United Hatzalah volunteer EMT Moshe Raveh was attending to a medical emergency in the town of Shlomi on Shabbat afternoon and was just packing up his equipment after having finished treating the patient when he received another emergency alert regarding a life-threatening incident near the Keshet Cave. In spite of being more than nine kilometers away, Moshe was identified as one of the closest first responders to the incident. He left the building where the previous patient was being loaded into the ambulance, jumped on his ambucycle, and raced down the highway to the cave. Moshe parked his ambucycle at the entrance to the park where the trail began and continued down the path on foot hoping to find where the incident took place.
“After quickly walking down the path for a few minutes, I arrived at an area where the path makes a sharp turn that if you miss, you can fall over the edge of the cliff,” recounted Raveh. “I noticed that there was a tourist group on the trial and a man was standing at the edge of the cliff and told me that his daughter had fallen into the ravine below. A police officer had also arrived and asked if I knew the path and if I could accompany him down the cliff-side. As a local resident, I knew the path down to into the ravine and I took the police officer and another bystander who had offered to help, down the path.”
Raveh and those who accompanied him found the girl on the edge of a precipice, unconscious, and unresponsive. “The first thing we did was move her away from the cliff so that neither she nor we would fall. We brought her to a wide outcropping of rock where we could lie her down and begin treating her. We were worried about the steep drop on one side of us and not falling over the edge, and also worried about the gathered crowd on the cliff above us knocking rocks down on top of us. At the same time, we had to treat the girl for her injuries.”

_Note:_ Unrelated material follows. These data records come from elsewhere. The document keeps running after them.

(** * SatFinder: the geometry engine of [js/ar.js] (class [SatelliteCalculator])

    The calculator of the repository is a handful of closed-form
    spherical-trigonometry formulas over JavaScript numbers.  This
    development embeds those methods one by one and proves the properties
    that the specification states about them.

    ** The number model

    A JavaScript number is modelled as an extended real: a finite value
    carries an exact real ([Fin r]); the three exceptional IEEE-754 values
    [Infinity], [-Infinity] and [NaN] are separate constructors and follow the
    IEEE rules of ECMAScript (division by zero, [Infinity - Infinity],
    [0 * Infinity], comparisons with [NaN], ...).  Arithmetic on finite values
    is exact real arithmetic: binary64 rounding error and the sign of zero are
    outside the model (a zero is [+0]).  The [Math] functions are the
    mathematical functions, extended to the exceptional values as ECMAScript
    prescribes; [Math.tan] at a pole of the tangent is the signed infinity of
    the quotient [sin / cos]. *)

From Stdlib Require Import Reals Lra Lia ZArith Bool Psatz.
From Stdlib Require Import Zfloor Machin.
From Stdlib Require Import List String.

Open Scope R_scope.

(** ** JavaScript numbers *)

Module JS.

Inductive number : Type :=
| Fin (r : R)
| PInf
| NInf
| NaN.

Definition is_finite (a : number) : Prop :=
  match a with Fin _ => True | _ => False end.

Definition is_NaN (a : number) : Prop :=
  match a with NaN => True | _ => False end.

Definition R_ltb (x y : R) : bool := if Rlt_dec x y then true else false.
Definition R_leb (x y : R) : bool := if Rle_dec x y then true else false.

(** [a < b]; every comparison with [NaN] is false. *)
Definition lt (a b : number) : bool :=
  match a, b with
  | NaN, _ | _, NaN => false
  | Fin x, Fin y => R_ltb x y
  | PInf, _ => false
  | _, NInf => false
  | NInf, _ => true
  | Fin _, PInf => true
  end.

(** [a >= b] *)
Definition ge (a b : number) : bool :=
  match a, b with
  | NaN, _ | _, NaN => false
  | Fin x, Fin y => R_leb y x
  | PInf, _ => true
  | _, NInf => true
  | NInf, _ => false
  | Fin _, PInf => false
  end.

(** [a > b] *)
Definition gt (a b : number) : bool := lt b a.

Definition neg (a : number) : number :=
  match a with
  | Fin x => Fin (- x)
  | PInf => NInf
  | NInf => PInf
  | NaN => NaN
  end.

Definition add (a b : number) : number :=
  match a, b with
  | NaN, _ | _, NaN => NaN
  | Fin x, Fin y => Fin (x + y)
  | PInf, NInf | NInf, PInf => NaN
  | PInf, _ | _, PInf => PInf
  | NInf, _ | _, NInf => NInf
  end.

Definition sub (a b : number) : number := add a (neg b).

(** The infinity [inf] with its sign multiplied by the sign of [x];
    [NaN] when [x] is zero. *)
Definition signed (x : R) (inf : number) : number :=
  if Rlt_dec 0 x then inf
  else if Rlt_dec x 0 then neg inf
  else NaN.

Definition mul (a b : number) : number :=
  match a, b with
  | NaN, _ | _, NaN => NaN
  | Fin x, Fin y => Fin (x * y)
  | Fin x, inf | inf, Fin x => signed x inf
  | PInf, PInf | NInf, NInf => PInf
  | PInf, NInf | NInf, PInf => NInf
  end.

Definition div (a b : number) : number :=
  match a, b with
  | NaN, _ | _, NaN => NaN
  | Fin x, Fin y =>
      if Req_dec_T y 0 then signed x PInf else Fin (x / y)
  | Fin _, _ => Fin 0
  | inf, Fin y => if Rlt_dec y 0 then neg inf else inf
  | _, _ => NaN
  end.

(** Truncation toward zero, as the remainder operator uses it. *)
Definition Ztrunc (q : R) : Z := if Rlt_dec q 0 then Zceil q else Zfloor q.

(** [a % b]: the remainder has the sign of the dividend. *)
Definition rem (a b : number) : number :=
  match a, b with
  | Fin x, Fin y =>
      if Req_dec_T y 0 then NaN else Fin (x - y * IZR (Ztrunc (x / y)))
  | Fin x, (PInf | NInf) => Fin x
  | _, _ => NaN
  end.

Definition Math_PI : number := Fin PI.

Definition Math_sqrt (a : number) : number :=
  match a with
  | Fin x => if Rlt_dec x 0 then NaN else Fin (sqrt x)
  | PInf => PInf
  | _ => NaN
  end.

Definition Math_sin (a : number) : number :=
  match a with Fin x => Fin (sin x) | _ => NaN end.

Definition Math_cos (a : number) : number :=
  match a with Fin x => Fin (cos x) | _ => NaN end.

Definition Math_tan (a : number) : number :=
  match a with
  | Fin x =>
      if Req_dec_T (cos x) 0 then signed (sin x) PInf else Fin (tan x)
  | _ => NaN
  end.

Definition Math_atan (a : number) : number :=
  match a with
  | Fin x => Fin (atan x)
  | PInf => Fin (PI / 2)
  | NInf => Fin (- (PI / 2))
  | NaN => NaN
  end.

(** [Math.atan2(y, x)], the angle of the point [(x, y)] in [(-PI, PI]]. *)
Definition Math_atan2 (y x : number) : number :=
  match y, x with
  | NaN, _ | _, NaN => NaN
  | Fin b, Fin a =>
      if Rlt_dec 0 a then Fin (atan (b / a))
      else if Rlt_dec a 0 then
        (if Rlt_dec b 0 then Fin (atan (b / a) - PI) else Fin (atan (b / a) + PI))
      else if Rlt_dec 0 b then Fin (PI / 2)
      else if Rlt_dec b 0 then Fin (- (PI / 2))
      else Fin 0
  | Fin b, PInf => Fin 0
  | Fin b, NInf => if Rlt_dec b 0 then Fin (- PI) else Fin PI
  | PInf, Fin _ => Fin (PI / 2)
  | NInf, Fin _ => Fin (- (PI / 2))
  | PInf, PInf => Fin (PI / 4)
  | PInf, NInf => Fin (3 * PI / 4)
  | NInf, PInf => Fin (- (PI / 4))
  | NInf, NInf => Fin (- (3 * PI / 4))
  end.

(** [Math.round]: the integer nearest to the argument, a tie going up
    (toward [+Infinity]), that is [floor (x + 1/2)]. *)
Definition Math_round (a : number) : number :=
  match a with
  | Fin x => Fin (IZR (Zfloor (x + / 2)))
  | other => other
  end.

(** [Math.pow] at an exponent that is a natural number. *)
Fixpoint Math_pow (b : number) (e : nat) : number :=
  match e with
  | O => Fin 1
  | S e' => mul b (Math_pow b e')
  end.

End JS.

Import JS.

Declare Scope js_scope.
Delimit Scope js_scope with js.
Bind Scope js_scope with number.
Infix "+" := add : js_scope.
Infix "-" := sub : js_scope.
Infix "*" := mul : js_scope.
Infix "/" := div : js_scope.
Infix "mod" := rem : js_scope.
Infix "<?" := lt : js_scope.
Infix ">?" := gt : js_scope.
Infix ">=?" := ge : js_scope.

(** ** The calculator, [class SatelliteCalculator] *)

(** The constructor's three fields. *)
Definition EARTH_RADIUS : number := Fin 6378.137.
Definition GEO_ALTITUDE : number := Fin 35786.
Definition GEO_RADIUS : number := (EARTH_RADIUS + GEO_ALTITUDE)%js.

Definition toRadians (degrees : number) : number :=
  (degrees * Math_PI / Fin 180)%js.

Definition toDegrees (radians : number) : number :=
  (radians * Fin 180 / Math_PI)%js.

It took Moshe more than half an hour to arrive at the park and reach the girl from the time that the emergency alert had gone out. “I don’t know exactly how long she had been lying there before I got to her, but it was at least 30 minutes,” Raveh said. “I tried to open her mouth to insert an oropharyngeal airway so that I could more easily provide enriching oxygen to help her, but she was suffering a major spasm in her jaw due to the fall and we could not open her mouth. I placed the mask over her mouth and nose and turned the oxygen on. It took some time for other rescue forces to arrive. Once there was a paramedic at the scene, he sedated her, and only then were we able to open her mouth to insert the oropharyngeal airway.”
Raveh continued to retell his account of the dramatic rescue. “We managed to stabilize her at the scene and then the IDF’s Search and Rescue Unit 669 arrived with a helicopter to medevac the girl to Rambam hospital in Haifa. The whole operation took close to three hours. I responded to the incident around 2:00 p.m. and I only returned home in time for Arvit (the evening prayer at the end of Shabbat). My family told me that they were curious as to where I was but after they prayed they turned on the TV and saw the incident reported on the news and knew exactly where I was and what I had done.”
Raveh said that the incident, while not his first serious trauma incident, still was a bit unusual. “I’ve been an EMT for a long time. I’ve already responded to plenty of medical emergencies where I was the first responder at the scene for a long time and had to treat a seriously injured patient by myself. Today’s incident was no different from that respect. However, it was certainly challenging and difficult to reach the girl on the edge of a cliff and treat her there without being able to get her any other help until the helicopter arrived to transport her. While it is not how I imagined spending my Shabbat Chanukah afternoon, I am very happy that I was able to go and that I had the training and equipment necessary to help save her life and stabilize her while we waited for transport.”